■ Task prompt:
Only the lines from the beginning of the data below through the line that contains "applying it again changes nothing. *)" should be repeated, exactly as written.

[[ Recorded data, beginning ]]

(* ===== verification/NetworkConverges.v ===== *)
(** * What applying a network achieves

    On a host that carries out what it accepts, a network whose manifest is valid is made as the manifest says, and
    applying it again changes nothing. *)

From stdpp Require Import sorting.
From S2P Require Import Prelude JsString Regex Types CreateNetwork Storage HostNetwork NetworkSafety Programs.
From S2P Require Json.
Local Open Scope string_scope.

Notation prog := (Programs.prog cmd).

(** ** Manifests of bridges that are valid *)

Lemma omit_list_get {A} (l : list A) : omit_list l |?| [] = l.
Proof. by destruct l. Qed.
Lemma omitempty_get s : omitempty s |?| "" = s.
Proof. unfold omitempty. destruct s; done. Qed.
Lemma omitempty_absent s : absent (omitempty s) = negb (truthy s).
Proof. unfold absent. by rewrite omitempty_get. Qed.
Lemma api_vlan_inj a b : api_vlan a = api_vlan b → a = b.
Proof.
  destruct a as [ba pa ta da], b as [bb pb tb db]. unfold api_vlan, omitempty. cbn. intros [= E1 E2 E3 E4].
  assert (ba = bb) as -> by (by destruct ba, bb). f_equal; [done..|]. destruct da, db; cbn in E2; congruence.
Qed.

Definition key_text (k : string * Z) : string := k.1 ++ ":" ++ pretty k.2.
Definition key_ok (k : string * Z) : Prop := truthy k.1 = true ∧ (1 <= k.2 <= 4094)%Z.
Definition interface_ok (s : string) : Prop := test interface_re s = true.

Section valid.
Context (uuid hostname_rfc1123 ParseCIDR4 : string → bool).
Notation valid := (valid uuid hostname_rfc1123 ParseCIDR4).
Notation address_ok a := (a = "" ∨ ParseCIDR4 a = true).

(** What depends on the settings alone, and what applying the network changes. *)
Definition settings_ok (n : NetworkManifest) : Prop :=
  uuid (ID n) = true ∧ hostname_rfc1123 (Name n) = true ∧ Uplink n = "" ∧ Parent n = "" ∧ Tag n = 0%Z ∧ address_ok (Address n) ∧
  NoDup (Members n) ∧ NoDup (key_text <$> (key <$> VLANs n)) ∧ Forall key_ok (key <$> VLANs n) ∧
  Forall interface_ok (Members n) ∧ Forall interface_ok ((key <$> VLANs n).*1).
Definition applied_ok (n : NetworkManifest) : Prop :=
  address_ok (AppliedAddress n) ∧
  (Device n = "" ∨ (numbered "bridge" (Device n) = true ∧ interface_ok (Device n) ∧ Device n ∉ Members n)) ∧
  (∀ a, a ∈ AppliedVLANs n → key_ok (key a) ∧ numbered "vlan" (v_device a) = true) ∧
  (∀ w, w ∈ VLANs n → v_device w = "" ∨ (w ∈ AppliedVLANs n ∧ interface_ok (v_device w))) ∧
  Forall interface_ok (AppliedMembers n).


Lemma vlans_ok l : forallb vlan_ok (api_vlan <$> l) = true ↔ Forall key_ok (key <$> l).
Proof.
  rewrite Forall_fmap, Forall_forall, forallb_forall. setoid_rewrite <- list_elem_of_In. setoid_rewrite list_elem_of_fmap.
  assert (∀ w, vlan_ok (api_vlan w) = true ↔ key_ok (key w)) as E.
  { intros w. unfold vlan_ok, key_ok. cbn. rewrite !andb_true_iff, !Z.leb_le. tauto. }
  split; [intros H w Hw; apply E, H; eauto|]. intros H x (w & -> & Hw). by apply E, H.
Qed.
Lemma api_device w : vlan_device (api_vlan w) |?| "" = v_device w.
Proof. apply omitempty_get. Qed.
Lemma devices_ok l : forallb (λ v, numbered "vlan" (vlan_device v |?| "")) (api_vlan <$> l) = true ↔ ∀ a, a ∈ l → numbered "vlan" (v_device a) = true.
Proof.
  rewrite forallb_forall. setoid_rewrite <- list_elem_of_In. setoid_rewrite list_elem_of_fmap. split.
  - intros H a Ha. specialize (H (api_vlan a) ltac:(eauto)). by rewrite api_device in H.
  - intros H x (a & -> & Ha). rewrite api_device. by apply H.
Qed.
Lemma assigned_ok l applied :
  forallb (λ v, absent (vlan_device v) || existsb (λ w, bool_decide (w = v)) (api_vlan <$> applied)) (api_vlan <$> l) = true ↔
  ∀ w, w ∈ l → v_device w = "" ∨ w ∈ applied.
Proof.
  assert (∀ w, absent (vlan_device (api_vlan w)) || existsb (λ a, bool_decide (a = api_vlan w)) (api_vlan <$> applied) = true ↔ v_device w = "" ∨ w ∈ applied) as E.
  { intros w. cbn. rewrite omitempty_absent, orb_true_iff, negb_true_iff, truthy_false, existsb_exists. setoid_rewrite <- list_elem_of_In.
    setoid_rewrite bool_decide_eq_true. split; (intros [H|H]; [by left|right]).
    - destruct H as (x & (a & -> & Ha)%list_elem_of_fmap & ->%api_vlan_inj). done.
    - exists (api_vlan w). split; [by apply list_elem_of_fmap_2|done]. }
  rewrite forallb_forall. setoid_rewrite <- list_elem_of_In. setoid_rewrite list_elem_of_fmap.
  split; [intros H w Hw; apply E, H; eauto|]. intros H x (w & -> & Hw). by apply E, H.
Qed.
Lemma keys_ok l : no_dup (vlan_key <$> (api_vlan <$> l)) = true ↔ NoDup (key_text <$> (key <$> l)).
Proof. unfold no_dup. rewrite bool_decide_eq_true. by rewrite <- !list_fmap_compose. Qed.

Lemma named_vlans_ok l :
  Forall interface_ok (flat_map (λ v, vlan_parent v :: (if absent (vlan_device v) then [] else [vlan_device v |?| ""])) (api_vlan <$> l)) ↔
  Forall interface_ok ((key <$> l).*1) ∧ ∀ w, w ∈ l → v_device w = "" ∨ interface_ok (v_device w).
Proof.
  induction l as [|w l IH]; cbn [flat_map fmap list_fmap]; [split; [by split; [|intros w ?%elem_of_nil]|constructor]|].
  rewrite Forall_app, !Forall_cons, IH, api_device.
  replace (absent (vlan_device (api_vlan w))) with (negb (truthy (v_device w))) by (symmetry; apply omitempty_absent).
  setoid_rewrite elem_of_cons.
  assert (Forall interface_ok (if negb (truthy (v_device w)) then [] else [v_device w]) ↔ v_device w = "" ∨ interface_ok (v_device w)) as ->.
  { destruct (truthy (v_device w)) eqn:E; cbn [negb]; [|apply truthy_false in E; by split; [left|constructor]].
    rewrite Forall_singleton. apply truthy_true in E. tauto. }
  cbn. naive_solver.
Qed.
Lemma named_ok n : Uplink n = "" → Parent n = "" →
  forallb (test interface_re) (named_interfaces (api n)) = true ↔
  Forall interface_ok (Members n) ∧ Forall interface_ok ((key <$> VLANs n).*1) ∧ Forall interface_ok (AppliedMembers n) ∧
  (∀ w, w ∈ VLANs n → v_device w = "" ∨ interface_ok (v_device w)) ∧ (Device n = "" ∨ interface_ok (Device n)).
Proof.
  intros Eu Ep. rewrite forallb_forall. unfold named_interfaces, api. cbn [net_mode net_vlans net_members net_name
    net_applied_vlans net_address net_applied_members net_group net_uplink net_parent net_tag net_device].
  rewrite !omit_list_get, !omitempty_get, !omitempty_absent, Eu, Ep. etransitivity; [symmetry; apply List.Forall_forall|].
  fold interface_ok. rewrite !Forall_app, named_vlans_ok.
  assert (Forall interface_ok (if negb (truthy (Device n)) then [] else [Device n]) ↔ Device n = "" ∨ interface_ok (Device n)) as ->.
  { destruct (truthy (Device n)) eqn:E; cbn [negb]; [|apply truthy_false in E; by split; [left|constructor]].
    rewrite Forall_singleton. apply truthy_true in E. tauto. }
  cbn. rewrite !Forall_nil. tauto.
Qed.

[[ Recorded data, end ]]

■ Exercise answer:
(* ===== verification/NetworkConverges.v ===== *)
(** * What applying a network achieves

    On a host that carries out what it accepts, a network whose manifest is valid is made as the manifest says, and
    applying it again changes nothing. *)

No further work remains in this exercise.